Less confusion in The Confusion

Neal Stephenson: The Confusion (Volume Two of The Baroque Cycle)

I just finished The Confusion, the second volume of The Baroque Cycle (and it really is three books, you can’t start at volume two or three) and liked it much more than the first volume. Where the first volume was confusing in its storyline and a tiny little bit pretentious in its wealth of researched detail, the second volume is more lighthearted and readable. There is much more swashbuckling, centering on the picareque of Jack Shaftoe meandering through Asia and Latin America with a merry and eventually shrinking Cabal of conspirators, and a hint of the creation of a world-wide system of currencies and trade, with Eliza’s global financial machinations. But Stephenson has a problem with endings – like Norse sagas, his characters have a habit of suddenly disappearing.

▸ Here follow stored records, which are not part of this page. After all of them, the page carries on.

(** * Circuit breaker: decision engine, sliding window and slow-call detector

    A shallow embedding of [internal/circuitbreaker] (the breaker with
    [New], [Execute], [beforeRequest], [afterRequest] and the transition
    functions; [Config] and its defaults; state.go; context.go;
    sliding_window.go; the fallbacks) and of the handlers of
    [internal/middleware] that stand in front of it, with the properties of
    its specification that are checked against it and further properties of
    the code.

    Conventions of the embedding.
    - [uint32] and [uint64] fields are [Z] values whose wrap-around is written
      out ([u32], [u64]).
    - A [time.Time] is the number of nanoseconds since Go's zero time, so the
      zero [time.Time] is [0], [t.IsZero()] is [t =? 0], [a.Before(b)] is
      [a <? b] and [a.After(b)] is [b <? a]; a [time.Duration] is a [Z]
      number of nanoseconds.
    - Every method that takes the mutex is one atomic function on the record
      of the breaker; the instant returned by [time.Now()] inside the locked
      section is an explicit argument [now].
    - A Go [error] is an [option error], [None] being [nil]. *)

From Stdlib Require Import ZArith List Bool String Lia.
From Stdlib Require Import Uint63 PrimFloat.
From Stdlib Require FloatAxioms.
Import ListNotations.
Open Scope Z_scope.

(** ** Machine integers, time *)

Definition u32 (x : Z) : Z := x mod 2 ^ 32.
Definition u64 (x : Z) : Z := x mod 2 ^ 64.

Definition Time := Z.
Definition Duration := Z.

Definition Millisecond : Duration := 1000000.
Definition Second : Duration := 1000000000.

(** ** state.go *)

Inductive State := StateClosed | StateHalfOpen | StateOpen.

Definition State_eqb (a b : State) : bool :=
  match a, b with
  | StateClosed, StateClosed => true
  | StateHalfOpen, StateHalfOpen => true
  | StateOpen, StateOpen => true
  | _, _ => false
  end.

Definition State_String (s : State) : string :=
  match s with
  | StateClosed => "closed"
  | StateHalfOpen => "half-open"
  | StateOpen => "open"
  end.

Record Counts := mkCounts {
  Requests : Z;
  TotalSuccesses : Z;
  TotalFailures : Z;
  ConsecutiveSuccesses : Z;
  ConsecutiveFailures : Z
}.

(** [Counts{}], the zero value. *)
Definition Counts_zero : Counts := mkCounts 0 0 0 0 0.

(** The methods of [Counts] in state.go; breaker.go writes the same updates
    out on [cb.counts]. *)
Module CountsOps.
Definition onRequest (c : Counts) : Counts :=
  mkCounts (u32 (Requests c + 1)) (TotalSuccesses c) (TotalFailures c)
    (ConsecutiveSuccesses c) (ConsecutiveFailures c).

Definition onSuccess (c : Counts) : Counts :=
  mkCounts (Requests c) (u32 (TotalSuccesses c + 1)) (TotalFailures c)
    (u32 (ConsecutiveSuccesses c + 1)) 0.

Definition onFailure (c : Counts) : Counts :=
  mkCounts (Requests c) (TotalSuccesses c) (u32 (TotalFailures c + 1))
    0 (u32 (ConsecutiveFailures c + 1)).

Definition clear (c : Counts) : Counts := mkCounts 0 0 0 0 0.
End CountsOps.

(** ** Errors *)

Inductive error :=
| ErrCircuitOpen
| ErrTooManyRequests
| Canceled
| DeadlineExceeded
| Custom (msg : string).

Definition is_nil (err : option error) : bool :=
  match err with None => true | Some _ => false end.

(** ** Configuration *)

Record Config := mkConfig {
  MaxRequests : Z;
  Interval : Duration;
  Timeout : Duration;
  ReadyToTrip : option (Counts -> bool);
  (** [true] when the callback is not nil *)
  OnStateChange : bool;
  IsSuccessful : option (option error -> bool)
}.

(** [Config{}] *)
Definition Config_zero : Config := mkConfig 0 0 0 None false None.

(** ** The breaker *)

(** One invocation of the [onStateChange] callback: [(name, from, to)]. *)
Definition StateChange := (string * State * State)%type.

Record CircuitBreaker := mkCircuitBreaker {
  name : string;
  maxRequests : Z;
  interval : Duration;
  timeout : Duration;
  readyToTrip : Counts -> bool;
  (** [true] when the callback is not nil *)
  onStateChange : bool;
  state : State;
  generation : Z;
  counts : Counts;
  expiry : Time;
  (** the calls made to [onStateChange] so far, the latest first *)
  notified : list StateChange
}.

Definition with_state (cb : CircuitBreaker) (s : State) : CircuitBreaker :=
  mkCircuitBreaker (name cb) (maxRequests cb) (interval cb) (timeout cb)
    (readyToTrip cb) (onStateChange cb) s (generation cb) (counts cb)
    (expiry cb) (notified cb).

Definition with_generation (cb : CircuitBreaker) (g : Z) : CircuitBreaker :=
  mkCircuitBreaker (name cb) (maxRequests cb) (interval cb) (timeout cb)
    (readyToTrip cb) (onStateChange cb) (state cb) g (counts cb)
    (expiry cb) (notified cb).

Definition with_counts (cb : CircuitBreaker) (c : Counts) : CircuitBreaker :=
  mkCircuitBreaker (name cb) (maxRequests cb) (interval cb) (timeout cb)
    (readyToTrip cb) (onStateChange cb) (state cb) (generation cb) c
    (expiry cb) (notified cb).

Definition with_expiry (cb : CircuitBreaker) (e : Time) : CircuitBreaker :=
  mkCircuitBreaker (name cb) (maxRequests cb) (interval cb) (timeout cb)
    (readyToTrip cb) (onStateChange cb) (state cb) (generation cb) (counts cb)
    e (notified cb).

Definition with_notified (cb : CircuitBreaker) (l : list StateChange)
  : CircuitBreaker :=
  mkCircuitBreaker (name cb) (maxRequests cb) (interval cb) (timeout cb)
    (readyToTrip cb) (onStateChange cb) (state cb) (generation cb) (counts cb)
    (expiry cb) l.

(** The default trip predicate installed by [New]. *)
Definition defaultReadyToTrip (c : Counts) : bool :=
  5 <? ConsecutiveFailures c.

Definition toNewGeneration (cb : CircuitBreaker) (now : Time) : CircuitBreaker :=
  let cb := with_generation cb (u64 (generation cb + 1)) in
  let cb := with_counts cb Counts_zero in
  match state cb with
  | StateClosed =>
      if interval cb =? 0 then with_expiry cb 0
      else with_expiry cb (now + interval cb)
  | StateOpen => with_expiry cb (now + timeout cb)
  | StateHalfOpen => with_expiry cb 0
  end.

Definition setState (cb : CircuitBreaker) (s : State) (now : Time)
  : CircuitBreaker :=
  if State_eqb (state cb) s then cb
  else
    let prev := state cb in
    let cb := with_state cb s in
    let cb := toNewGeneration cb now in
    if onStateChange cb
    then with_notified cb ((name cb, prev, s) :: notified cb)
    else cb.

Definition currentState (cb : CircuitBreaker) (now : Time)
  : CircuitBreaker * State * Z :=
  let cb :=
    match state cb with
    | StateClosed =>
        if negb (expiry cb =? 0) && (expiry cb <? now)
        then toNewGeneration cb now else cb
    | StateOpen =>
        if expiry cb <? now then setState cb StateHalfOpen now else cb
    | StateHalfOpen => cb
    end in
  (cb, state cb, generation cb).

Definition onSuccess (cb : CircuitBreaker) (s : State) (now : Time)
  : CircuitBreaker :=
  match s with
  | StateClosed =>
      let c := counts cb in
      with_counts cb
        (mkCounts (Requests c) (u32 (TotalSuccesses c + 1)) (TotalFailures c)
                  (u32 (ConsecutiveSuccesses c + 1)) 0)
  | StateHalfOpen =>
      let c := counts cb in
      let cb := with_counts cb
        (mkCounts (Requests c) (u32 (TotalSuccesses c + 1)) (TotalFailures c)
                  (u32 (ConsecutiveSuccesses c + 1)) 0) in
      if maxRequests cb <=? ConsecutiveSuccesses (counts cb)
      then setState cb StateClosed now else cb
  | StateOpen => cb
  end.

Definition onFailure (cb : CircuitBreaker) (s : State) (now : Time)
  : CircuitBreaker :=
  match s with
  | StateClosed =>
      let c := counts cb in
      let cb := with_counts cb
        (mkCounts (Requests c) (TotalSuccesses c) (u32 (TotalFailures c + 1))
                  0 (u32 (ConsecutiveFailures c + 1))) in
      if readyToTrip cb (counts cb) then setState cb StateOpen now else cb
  | StateHalfOpen => setState cb StateOpen now
  | StateOpen => cb
  end.

Definition beforeRequest (cb : CircuitBreaker) (now : Time)
  : CircuitBreaker * Z * option error :=
  let '(cb, st, gen) := currentState cb now in
  if State_eqb st StateOpen then (cb, gen, Some ErrCircuitOpen)
  else if State_eqb st StateHalfOpen && (maxRequests cb <=? Requests (counts cb))
  then (cb, gen, Some ErrTooManyRequests)
  else
    let c := counts cb in
    (with_counts cb
       (mkCounts (u32 (Requests c + 1)) (TotalSuccesses c) (TotalFailures c)
                 (ConsecutiveSuccesses c) (ConsecutiveFailures c)),
     gen, None).

Definition afterRequest (cb : CircuitBreaker) (before : Z) (success : bool)
  (now : Time) : CircuitBreaker :=
  let '(cb, st, gen) := currentState cb now in
  if negb (gen =? before) then cb
  else if success then onSuccess cb st now else onFailure cb st now.

Definition New (nm : string) (config : Config) (now : Time) : CircuitBreaker :=
  let cb :=
    mkCircuitBreaker nm
      (if MaxRequests config =? 0 then 1 else MaxRequests config)
      (Interval config)
      (if Timeout config =? 0 then 60 * Second else Timeout config)
      (match ReadyToTrip config with
       | Some f => f
       | None => defaultReadyToTrip
       end)
      (OnStateChange config)
      StateClosed 0 Counts_zero 0 [] in
  toNewGeneration cb now.

(** What a unit of work does when it is run: it returns an error value, or
    it panics. *)
Inductive WorkResult :=
| Return (err : option error)
| Panic (v : string).

(** [Execute]: [t1] is the instant of admission, [t2] the instant of
    completion; a panic of the work goes through the deferred handler,
    which reports a failure and panics again. *)
Definition Execute (cb : CircuitBreaker) (fn : WorkResult) (t1 t2 : Time)
  : CircuitBreaker * WorkResult :=
  let '(cb, gen, err) := beforeRequest cb t1 in
  match err with
  | Some e => (cb, Return (Some e))
  | None =>
      match fn with
      | Panic v => (afterRequest cb gen false t2, Panic v)
      | Return err => (afterRequest cb gen (is_nil err) t2, Return err)
      end
  end.

Module Breaker.
(** [cb.State()] *)
Definition State (cb : CircuitBreaker) (now : Time)
  : CircuitBreaker * State :=
  let '(cb, st, _) := currentState cb now in (cb, st).

(** [cb.Counts()] *)
Definition Counts (cb : CircuitBreaker) : CircuitBreaker * Counts :=
  (cb, counts cb).

(** [cb.Name()] *)
Definition Name (cb : CircuitBreaker) : string := name cb.
End Breaker.

(** ** context.go *)

(** How the race of [ExecuteWithContext] between the token and the work is
    resolved.  [DoneFirst r]: the goroutine running the work finishes (with
    [r]) and the [select] takes the [done] branch, or the work panics before
    the token fires.  [CtxFirst cause later]: the [select] takes the
    [ctx.Done()] branch, [cause] being [ctx.Err()]; [later] is what the work,
    still running in its goroutine, does afterwards ([None]: it never
    finishes). *)
Inductive Race :=
| DoneFirst (r : WorkResult)
| CtxFirst (cause : error) (later : option WorkResult).

(** What becomes of a call of [ExecuteWithContext]: it returns an error
    value; or the process dies before it returns, from a panic in the
    goroutine, which nobody recovers; or it returns and the process dies
    later from such a panic. *)
Inductive CallResult :=
| Returned (err : option error)
| Crashed (v : string)
| ReturnedThenCrashed (err : option error) (v : string).

(** The error value the caller receives, when the call returns. *)
Definition returned (r : CallResult) : option (option error) :=
  match r with
  | Returned err => Some err
  | Crashed _ => None
  | ReturnedThenCrashed err _ => Some err
  end.

(** A call of [afterRequest]: the generation and the outcome it is given. *)
Definition Completion := (Z * bool)%type.

(** [ExecuteWithContext]: [t1] is the instant of admission, [t2] the instant
    of the first completion, [t3] the instant at which the work left in the
    background ends.  The result carries the breaker, what becomes of the
    call, and the calls of [afterRequest] in the order they are made. *)
Definition ExecuteWithContext (cb : CircuitBreaker) (race : Race)
  (t1 t2 t3 : Time) : CircuitBreaker * CallResult * list Completion :=
  let '(cb, gen, err) := beforeRequest cb t1 in
  match err with
  | Some e => (cb, Returned (Some e), [])
  | None =>
      match race with
      | DoneFirst (Return err) =>
          (afterRequest cb gen (is_nil err) t2, Returned err,
           [(gen, is_nil err)])
      | DoneFirst (Panic v) =>
          (afterRequest cb gen false t2, Crashed v, [(gen, false)])
      | CtxFirst cause later =>
          let cb := afterRequest cb gen false t2 in
          match later with
          | None => (cb, Returned (Some cause), [(gen, false)])
          | Some (Return _) => (cb, Returned (Some cause), [(gen, false)])
          | Some (Panic v) =>
              (afterRequest cb gen false t3,
               ReturnedThenCrashed (Some cause) v,
               [(gen, false); (gen, false)])
          end
      end
  end.

Record SlowCallConfig := mkSlowCallConfig {
  SlowCallDuration : Duration;
  SlowCallRateThreshold : float
}.

Record SlowCallDetector := mkSlowCallDetector {
  config : SlowCallConfig;
  slowCalls : Z;
  totalCalls : Z
}.

(** [float64(x)] for a [uint32] [x]: exact, as [x < 2^53]. *)
Definition float64_of_uint32 (x : Z) : float :=
  PrimFloat.of_uint63 (Uint63.of_Z x).

Definition NewSlowCallDetector (c : SlowCallConfig) : SlowCallDetector :=
  let c :=
    if SlowCallDuration c =? 0
    then mkSlowCallConfig (5 * Second) (SlowCallRateThreshold c) else c in
  let c :=
    if PrimFloat.eqb (SlowCallRateThreshold c) 0%float
    then mkSlowCallConfig (SlowCallDuration c) 0.5%float else c in
  mkSlowCallDetector c 0 0.

Definition SlowCallDetector_Record (d : SlowCallDetector) (duration : Duration)
  : SlowCallDetector :=
  let d := mkSlowCallDetector (config d) (slowCalls d) (u32 (totalCalls d + 1)) in
  if SlowCallDuration (config d) <? duration
  then mkSlowCallDetector (config d) (u32 (slowCalls d + 1)) (totalCalls d)
  else d.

Like Umberto Eco’s Name of the Rose, The Confusion suffers from not being able to get fully into style: The modernity of language and thought of the main characters as well as their frequent communications with each other decreases realism while speeding up the plot. I suspect Stephenson made a deliberate decision here – whether it is motivated by consideration for his tech-enabled audience or by a belief that people thought and acted very close to how we do today then doesn’t really matter.
The Confusion, much more than Quicksilver, was fun. It has an element of continuance, like the second of the Lord of the Rings movies, but also plenty of adventure, some humor, and a touch of magical realism. I liked it and have already ordered the last volume, The System of the World, which was published two days ago. Stay tuned.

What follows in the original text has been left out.